- **AIM OF THE TASK**
Only a slice of the listing below is wanted. Retype the lines from the one containing "split; [apply Hr|]." through the one containing "clear - Hev", exactly, both ends included.

- **PROVIDED RECORDS**
Lemma accept_reply_error c r e : accept_reply c r = Err e -> exists c' m, e = DiscoveryProbeError c' m.
Proof.
  unfold accept_reply. destruct (reply_info r) as [info|]; [|intros [= <-]; eauto].
  destruct (_validate_physical_info c info) as [u|[]]; intros [= <-]; eauto.
Qed.

Section ScanFacts.
Context {W E : Type} `{PL : PortLink W E} `{P : ProbeLink W InfoReply} (now : SerialPortCandidate -> nat -> Z).
Abbreviation world := (W * list port_event)%type.

Lemma logged_probe_request (w : world) version timeout : (probe_request w version timeout).1.2 = w.2.
Proof. unfold probe_request at 1, logged_probe. by destruct (probe_request w.1 version timeout). Qed.

Lemma logged_probe_loop now' versions : forall version deadline i (w : world),
  (probe_loop now' versions version deadline i w).1.1.2 = w.2.
Proof.
  induction versions as [|v versions IH]; intros version deadline i w; cbn [probe_loop];
    (destruct (_ <=? 0); [done|]);
    pose proof (logged_probe_request w version (deadline - now' i)) as Hl;
    destruct (probe_request w version (deadline - now' i)) as [w' [r|[]]]; cbn in Hl; subst; try done.
  rewrite <-Hl. apply IH.
Qed.

(** One candidate: nothing, or an endpoint that is opened and closed. *)
Lemma probe_candidate_step c timeout (w : world) :
  0 < timeout ->
  exists w' tried outcome, probe_candidate now c timeout w = ((w', w.2 ++ bracketed tried), outcome) /\
    (tried = [] \/ tried = [c]) /\
    match outcome with
    | Ok d => tried = [c] /\ DiscoveredDevice.candidate d = c /\ found d
    | Err e => exists c' m, e = DiscoveryProbeError c' m
    end.
Proof.
  intros Ht. unfold probe_candidate, _validate_timeout. rewrite (proj2 (Z.ltb_lt _ _)) by done. cbn [require mbind result_bind].
  destruct w as [w tr]. destruct (_ || _).
  { exists w, [], (Err (DiscoveryProbeError c "candidate VID/PID is not Teensy USB Serial")). cbn. rewrite app_nil_r. eauto 6. }
  change (open_transport c (w, tr)) with (log [Opened c] (open_transport c) (w, tr)). unfold log. cbn [fst snd].
  destruct (open_transport c w) as [w1 [u|e]].
  2: { exists w1, [], (Err (DiscoveryProbeError c "INFO probe failed")). cbn. rewrite app_nil_r. eauto 6. }
  assert (Hs : exists w2 outcome, probe_started now c timeout (w1, tr ++ [Opened c]) = ((w2, tr ++ [Opened c]), outcome) /\
    match outcome with Ok d => DiscoveredDevice.candidate d = c /\ found d | Err e => exists c' m, e = DiscoveryProbeError c' m end).
  { unfold probe_started. change (start_reader (w1, tr ++ [Opened c])) with (log [] start_reader (w1, tr ++ [Opened c])).
    unfold log. cbn [fst snd]. destruct (start_reader w1) as [w2 [u'|e']]; [|by eexists _, _; split; [done|]; eexists _, _]. rewrite app_nil_r.
    pose proof (logged_probe_loop (now c) (InfoNegotiation._versions new_negotiation) (InfoNegotiation.version new_negotiation)
                  (now c 0%nat + timeout) 1 (w2, tr ++ [Opened c])) as Hl.
    unfold probe. destruct (probe_loop _ _ _ _ _ _) as [[[w3 tr3] n] [reply|e']]; cbn in Hl; subst tr3.
    - eexists _, _. split; [done|]. destruct (accept_reply c reply) eqn:Ha; [by eapply accept_reply_found|by eapply accept_reply_error].
    - eexists _, _. split; [done|]. by eexists _, _. }
  destruct Hs as (w2 & outcome & -> & Ho). cbn [fst snd].
  change (close_reader (w2, tr ++ [Opened c])) with
    (let '(w', r) := close_reader w2 in ((w', (tr ++ [Opened c]) ++ [Closed]), r)).
  destruct (close_reader w2) as [w3 r3]. exists w3, [c], outcome. cbn. rewrite <-app_assoc. split; [done|].
  split; [by right|]. by destruct outcome.
Qed.

Lemma probe_all_scan candidates timeout : forall (w : world),
  0 < timeout ->
  exists w' opened devices, probe_all now candidates timeout w = ((w', w.2 ++ bracketed opened), Ok devices) /\
    opened `sublist_of` candidates /\ map DiscoveredDevice.candidate devices `sublist_of` opened /\ Forall found devices.
Proof.
  induction candidates as [|c candidates IH]; intros w Ht.
  { exists w.1, [], []. destruct w. cbn. rewrite app_nil_r. repeat constructor. }
  destruct (probe_candidate_step c timeout w Ht) as (w1 & tried & outcome & Hp & Htried & Ho). cbn [probe_all]. rewrite Hp.
  destruct (IH (w1, w.2 ++ bracketed tried) Ht) as (w' & opened & devices & Hrest & Hsub & Hdev & Hf). cbn [snd] in Hrest.
  assert (Happ : (w.2 ++ bracketed tried) ++ bracketed opened = w.2 ++ bracketed (tried ++ opened))
    by (unfold bracketed; by rewrite flat_map_app, app_assoc).
  assert (Hsub' : tried ++ opened `sublist_of` c :: candidates) by (destruct Htried as [->| ->]; cbn; by constructor).
  rewrite Happ in Hrest. destruct outcome as [d|e].
  - destruct Ho as (-> & Hc & Hd). exists w', ([c] ++ opened), (d :: devices). rewrite Hrest. split; [done|]. split; [done|].
    split; [|by constructor]. cbn. rewrite Hc. by constructor.
  - destruct Ho as (c' & m & ->). exists w', (tried ++ opened), devices. split; [done|]. split; [done|]. split; [|done].
    etrans; [exact Hdev|]. by apply sublist_inserts_l.
Qed.
End ScanFacts.

(** ** Correctness *)

(** C21. A scan, whatever the ports, the endpoints and the devices behind them do.  It returns
    and never raises; each Teensy path is one candidate, in the order of the keys; the
    candidates' endpoints are opened in that order, each one closed before the next is
    opened and before the scan returns; and the devices found are, in the same order,
    some of the candidates opened, each a physical Teensy 4.0 whose INFO agrees with
    its USB serial number. *)
Theorem discover_scan {W E : Type} `{PL : PortLink W E} `{P : ProbeLink W InfoReply}
    (casefold : text -> text) (now : SerialPortCandidate -> nat -> Z) (ports : list PortMetadata) (timeout : Z) (w : W)
    (events : list port_event) (Htimeout : 0 < timeout) :
  exists candidates opened devices w',
    enumerate_candidates casefold ports = Ok candidates /\ enumeration casefold ports candidates /\
    discover casefold now ports timeout (w, events) = ((w', events ++ bracketed opened), Ok devices) /\
    opened `sublist_of` candidates /\ map DiscoveredDevice.candidate devices `sublist_of` opened /\ Forall found devices.
Proof.
  destruct (enumerate_ok casefold ports) as (cs & He & Hen).
  destruct (probe_all_scan now cs timeout (w, events) Htimeout) as (w' & opened & devices & Hp & Hs & Hd & Hf).
  exists cs, opened, devices, w'. split; [done|]. split; [done|]. split; [|done].
  unfold discover, _validate_timeout. rewrite (proj2 (Z.ltb_lt _ _)) by done. cbn [require mbind result_bind]. by rewrite He.
Qed.

(** A bus with two boards, answering by path, and a port that cannot be opened. *)
Definition example_port (path : Z) (serial : text) : PortMetadata :=
  PortMetadata.mk (Some [path]) (Some TEENSY_USB_SERIAL_VID) (Some TEENSY_USB_SERIAL_PID) (Some serial) None None None None None.
Definition example_reply (serial : text) : V3Response :=
  V3Response.mk FrameKind.INFO_RESPONSE 0 1 ResponseStatus.OK ErrorCode.OK (Some (InfoValue (example_info serial))) None.
#[local] Instance example_bus : PortLink text unit := {
  open_transport c := fun w => if bool_decide (SerialPortCandidate.port c = [51]) then (w, Err tt)
                               else (default [] (SerialPortCandidate.serial_number c), Ok tt);
  start_reader := fun w => (w, Ok tt);
  close_reader := fun w => (w, Ok tt)
}.
#[local] Instance example_board : ProbeLink text InfoReply := fun w _ _ => (w, Ok (V3Reply (example_reply w))).

Lemma discover_scan_witness :
  let ports := [example_port 50 [56]; example_port 51 [57]; example_port 52 [55]; example_port 50 [49]] in
  exists candidates opened devices w',
    discover id (fun _ _ => 0) ports 200000 ([], []) = ((w', bracketed opened), Ok devices) /\
    map SerialPortCandidate.port candidates = [[52]; [50]; [51]] /\
    map SerialPortCandidate.port opened = [[52]; [50]] /\ length devices = 2%nat.
Proof.
  intros ports. destruct (discover_scan id (fun _ _ => 0) ports 200000 ([] : text) [] ltac:(lia))
    as (candidates & opened & devices & w' & He & _ & Hd & _).
  exists candidates, opened, devices, w'. split; [exact Hd|].
  assert (Hr : enumerate_candidates id ports = Ok candidates /\
    map SerialPortCandidate.port candidates = [[52]; [50]; [51]]).
  { split; [exact He|]. vm_compute in He. apply Ok_inj in He. subst candidates. reflexivity. }
  split; [apply Hr|].
  assert (Hev : bracketed opened = (discover id (fun _ _ => 0) ports 200000 (([] : text), [])).1.2) by (rewrite Hd; reflexivity).
  assert (Hdv : Ok devices = (discover id (fun _ _ => 0) ports 200000 (([] : text), [])).2) by (rewrite Hd; reflexivity).
  clear - Hev Hdv. vm_compute in Hdv. apply Ok_inj in Hdv. subst devices. split; [|reflexivity]. vm_compute in Hev.
  destruct opened as [|c1 [|c2 [|c3 opened]]]; try discriminate Hev.
  change (bracketed [c1; c2]) with [Opened c1; Closed; Opened c2; Closed] in Hev. injection Hev as -> ->. reflexivity.
Defined.

(** Choosing by serial: for an allowed serial the result is the first of the least
    devices that match, in the order of the candidates' keys, so it depends on nothing
    but this scan; without a match nothing is chosen.  Integers name the INFO serial,
    strings either serial. *)
Theorem select_device_exact (casefold : text -> text) (devices : list DiscoveredDevice) (wanted : HardwareSerial)
    (Hallowed : serial_allowed wanted = true) :
  match select_device casefold devices wanted with
  | Ok d =>
      exists before after, devices = before ++ d :: after /\ _matches_hardware_serial d wanted = true /\
        Forall (fun d' => _matches_hardware_serial d' wanted = true -> device_le casefold d d' = true) devices /\
        Forall (fun d' => _matches_hardware_serial d' wanted = true -> device_le casefold d' d = false) before
  | Err e => e = DeviceNotFoundError /\ Forall (fun d => _matches_hardware_serial d wanted = false) devices
  end.
Proof.
  unfold select_device.
  replace (match wanted with SerialNumber _ => _ | SerialText _ => _ end) with (@Ok discovery_error unit tt)
    by (destruct wanted; cbn in Hallowed; by rewrite Hallowed).
  cbn [mbind result_bind]. set (m := fun d => _matches_hardware_serial d wanted).
  destruct (List.filter m devices) as [|d matches] eqn:Hf.
  - split; [done|]. apply Forall_forall. intros d Hd. apply not_true_iff_false. intros Hm.
    assert (In d []) as []. rewrite <-Hf. apply filter_In. by rewrite <-list_elem_of_In.
  - destruct (min_by_spec (device_le casefold) (fun a b => candidate_le_total casefold _ _)
      (fun a b c => candidate_le_trans casefold _ _ _) matches d) as (before & after & Heq & Hall & Hb).
    set (x := min_by (device_le casefold) d matches) in *. rewrite Heq in Hf.
    assert (Hsplit : exists b a, devices = b ++ x :: a /\ List.filter m b = before /\ m x = true).
    { clear Heq Hall Hb. revert before Hf. induction devices as [|y l IH]; intros before Hf; [by destruct before|].
      cbn in Hf. destruct (m y) eqn:Hy.
      - destruct before as [|z before]; injection Hf as -> Hf; [by exists [], l|].
        destruct (IH before Hf) as (b & a & -> & Hb & Hx). exists (z :: b), a. cbn. by rewrite Hy, Hb.
      - destruct (IH before Hf) as (b & a & -> & Hb & Hx). exists (y :: b), a. cbn. by rewrite Hy, Hb. }
    destruct Hsplit as (b & a & Hd & Hfb & Hx). exists b, a. split; [done|]. split; [done|]. split.
    + apply Forall_forall. intros y Hy Hm. rewrite Heq, <-Hf, Forall_forall in Hall. apply Hall.
      apply list_elem_of_In, filter_In. by rewrite <-list_elem_of_In.
    + apply Forall_forall. intros y Hy Hm. rewrite <-Hfb, Forall_forall in Hb. apply Hb.
      apply list_elem_of_In, filter_In. by rewrite <-list_elem_of_In.
Qed.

- **THE COMPLETED TASK**
  split; [apply Hr|].
  assert (Hev : bracketed opened = (discover id (fun _ _ => 0) ports 200000 (([] : text), [])).1.2) by (rewrite Hd; reflexivity).
  assert (Hdv : Ok devices = (discover id (fun _ _ => 0) ports 200000 (([] : text), [])).2) by (rewrite Hd; reflexivity).
  clear - Hev Hdv. vm_compute in Hdv. apply Ok_inj in Hdv. subst devices. split; [|reflexivity]. vm_compute in Hev.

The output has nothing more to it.